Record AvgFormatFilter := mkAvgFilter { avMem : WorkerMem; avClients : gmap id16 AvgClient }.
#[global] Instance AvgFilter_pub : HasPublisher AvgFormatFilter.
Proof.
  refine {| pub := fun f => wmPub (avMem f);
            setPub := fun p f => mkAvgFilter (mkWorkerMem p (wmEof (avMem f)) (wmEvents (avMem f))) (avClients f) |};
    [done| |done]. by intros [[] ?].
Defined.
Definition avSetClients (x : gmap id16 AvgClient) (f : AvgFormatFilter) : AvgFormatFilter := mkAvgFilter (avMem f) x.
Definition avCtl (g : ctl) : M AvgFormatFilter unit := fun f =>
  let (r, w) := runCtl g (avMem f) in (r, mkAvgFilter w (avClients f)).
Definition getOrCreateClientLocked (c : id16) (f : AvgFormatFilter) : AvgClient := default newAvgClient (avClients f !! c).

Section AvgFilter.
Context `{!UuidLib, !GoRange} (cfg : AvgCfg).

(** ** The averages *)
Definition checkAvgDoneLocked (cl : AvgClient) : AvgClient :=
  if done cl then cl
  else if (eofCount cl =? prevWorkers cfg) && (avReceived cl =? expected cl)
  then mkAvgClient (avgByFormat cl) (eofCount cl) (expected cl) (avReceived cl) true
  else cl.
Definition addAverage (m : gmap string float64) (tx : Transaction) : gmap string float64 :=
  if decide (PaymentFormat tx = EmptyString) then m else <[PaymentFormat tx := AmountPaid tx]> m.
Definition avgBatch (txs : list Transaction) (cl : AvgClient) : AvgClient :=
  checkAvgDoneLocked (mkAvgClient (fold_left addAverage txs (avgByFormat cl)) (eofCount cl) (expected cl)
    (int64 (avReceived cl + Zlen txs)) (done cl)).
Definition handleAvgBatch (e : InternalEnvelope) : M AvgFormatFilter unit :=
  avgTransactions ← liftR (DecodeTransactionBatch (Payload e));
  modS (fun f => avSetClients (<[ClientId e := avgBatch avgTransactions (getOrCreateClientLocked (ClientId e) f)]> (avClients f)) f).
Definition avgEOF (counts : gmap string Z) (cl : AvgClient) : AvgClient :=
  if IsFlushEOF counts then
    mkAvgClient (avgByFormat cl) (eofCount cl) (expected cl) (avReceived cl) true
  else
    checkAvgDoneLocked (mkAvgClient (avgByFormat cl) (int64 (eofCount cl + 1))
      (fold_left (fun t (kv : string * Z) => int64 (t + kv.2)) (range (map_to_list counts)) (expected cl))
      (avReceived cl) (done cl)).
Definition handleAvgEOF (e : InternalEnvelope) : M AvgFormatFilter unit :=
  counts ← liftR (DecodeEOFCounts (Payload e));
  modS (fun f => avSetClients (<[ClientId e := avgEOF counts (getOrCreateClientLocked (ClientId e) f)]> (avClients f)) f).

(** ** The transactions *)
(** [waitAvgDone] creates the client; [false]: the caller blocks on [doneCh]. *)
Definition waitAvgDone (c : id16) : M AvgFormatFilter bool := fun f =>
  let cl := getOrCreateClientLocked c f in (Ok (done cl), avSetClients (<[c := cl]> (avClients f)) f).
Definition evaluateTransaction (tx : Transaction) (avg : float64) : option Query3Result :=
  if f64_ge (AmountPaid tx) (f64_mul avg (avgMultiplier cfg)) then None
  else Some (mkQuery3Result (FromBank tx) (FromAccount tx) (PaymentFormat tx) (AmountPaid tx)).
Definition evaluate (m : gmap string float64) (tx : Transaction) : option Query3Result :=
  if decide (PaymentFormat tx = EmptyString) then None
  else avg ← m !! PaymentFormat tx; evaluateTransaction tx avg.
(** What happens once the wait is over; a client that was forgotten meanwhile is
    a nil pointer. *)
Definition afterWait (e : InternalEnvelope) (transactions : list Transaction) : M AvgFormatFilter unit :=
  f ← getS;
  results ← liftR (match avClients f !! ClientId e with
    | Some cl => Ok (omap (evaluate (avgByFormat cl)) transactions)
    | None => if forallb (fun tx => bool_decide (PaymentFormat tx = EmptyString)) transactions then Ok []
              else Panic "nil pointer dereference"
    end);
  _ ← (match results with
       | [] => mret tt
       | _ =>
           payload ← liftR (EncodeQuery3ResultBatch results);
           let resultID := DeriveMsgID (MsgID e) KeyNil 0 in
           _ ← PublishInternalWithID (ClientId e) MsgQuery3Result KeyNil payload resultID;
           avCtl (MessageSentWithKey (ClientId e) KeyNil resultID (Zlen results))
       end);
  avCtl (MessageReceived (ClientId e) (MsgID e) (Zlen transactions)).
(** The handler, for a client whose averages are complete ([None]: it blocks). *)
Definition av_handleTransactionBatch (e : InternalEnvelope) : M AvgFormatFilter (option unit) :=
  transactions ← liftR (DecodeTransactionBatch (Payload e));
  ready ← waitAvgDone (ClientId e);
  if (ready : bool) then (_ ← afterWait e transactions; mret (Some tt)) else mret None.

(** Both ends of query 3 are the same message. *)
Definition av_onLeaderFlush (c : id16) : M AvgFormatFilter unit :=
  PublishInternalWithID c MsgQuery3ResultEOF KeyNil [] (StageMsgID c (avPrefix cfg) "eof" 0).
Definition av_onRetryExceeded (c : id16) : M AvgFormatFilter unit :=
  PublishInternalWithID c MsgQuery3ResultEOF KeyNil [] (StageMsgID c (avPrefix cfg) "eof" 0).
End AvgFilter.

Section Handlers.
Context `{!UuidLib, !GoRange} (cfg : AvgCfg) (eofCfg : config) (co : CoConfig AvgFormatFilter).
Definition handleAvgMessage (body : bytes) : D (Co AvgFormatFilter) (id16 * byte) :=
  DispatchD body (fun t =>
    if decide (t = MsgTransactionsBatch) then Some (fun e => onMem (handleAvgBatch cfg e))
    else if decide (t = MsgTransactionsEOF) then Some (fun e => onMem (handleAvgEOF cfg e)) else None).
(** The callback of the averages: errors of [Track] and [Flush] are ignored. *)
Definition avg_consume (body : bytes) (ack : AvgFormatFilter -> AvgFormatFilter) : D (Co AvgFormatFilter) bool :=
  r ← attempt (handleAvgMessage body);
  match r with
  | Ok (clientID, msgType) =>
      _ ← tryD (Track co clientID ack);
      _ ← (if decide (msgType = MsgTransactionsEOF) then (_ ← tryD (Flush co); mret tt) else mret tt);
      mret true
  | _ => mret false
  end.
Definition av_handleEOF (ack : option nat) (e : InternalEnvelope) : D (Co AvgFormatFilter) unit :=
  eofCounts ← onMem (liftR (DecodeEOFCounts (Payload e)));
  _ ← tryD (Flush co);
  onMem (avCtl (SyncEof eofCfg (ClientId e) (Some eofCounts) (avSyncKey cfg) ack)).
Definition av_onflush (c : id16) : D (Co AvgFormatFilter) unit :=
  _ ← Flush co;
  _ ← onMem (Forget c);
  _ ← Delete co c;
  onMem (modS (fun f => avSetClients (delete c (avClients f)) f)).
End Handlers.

◆ ◆ ◆

Task:
Please transcribe only the lines in the records above running from the line that has "checkAvgDoneLocked (mkAvgClient (avgByFormat" through the line that has "(** [waitAvgDone] creates", both included, exactly as they appear.

Exercise output:
    checkAvgDoneLocked (mkAvgClient (avgByFormat cl) (int64 (eofCount cl + 1))
      (fold_left (fun t (kv : string * Z) => int64 (t + kv.2)) (range (map_to_list counts)) (expected cl))
      (avReceived cl) (done cl)).
Definition handleAvgEOF (e : InternalEnvelope) : M AvgFormatFilter unit :=
  counts ← liftR (DecodeEOFCounts (Payload e));
  modS (fun f => avSetClients (<[ClientId e := avgEOF counts (getOrCreateClientLocked (ClientId e) f)]> (avClients f)) f).

(** ** The transactions *)
(** [waitAvgDone] creates the client; [false]: the caller blocks on [doneCh]. *)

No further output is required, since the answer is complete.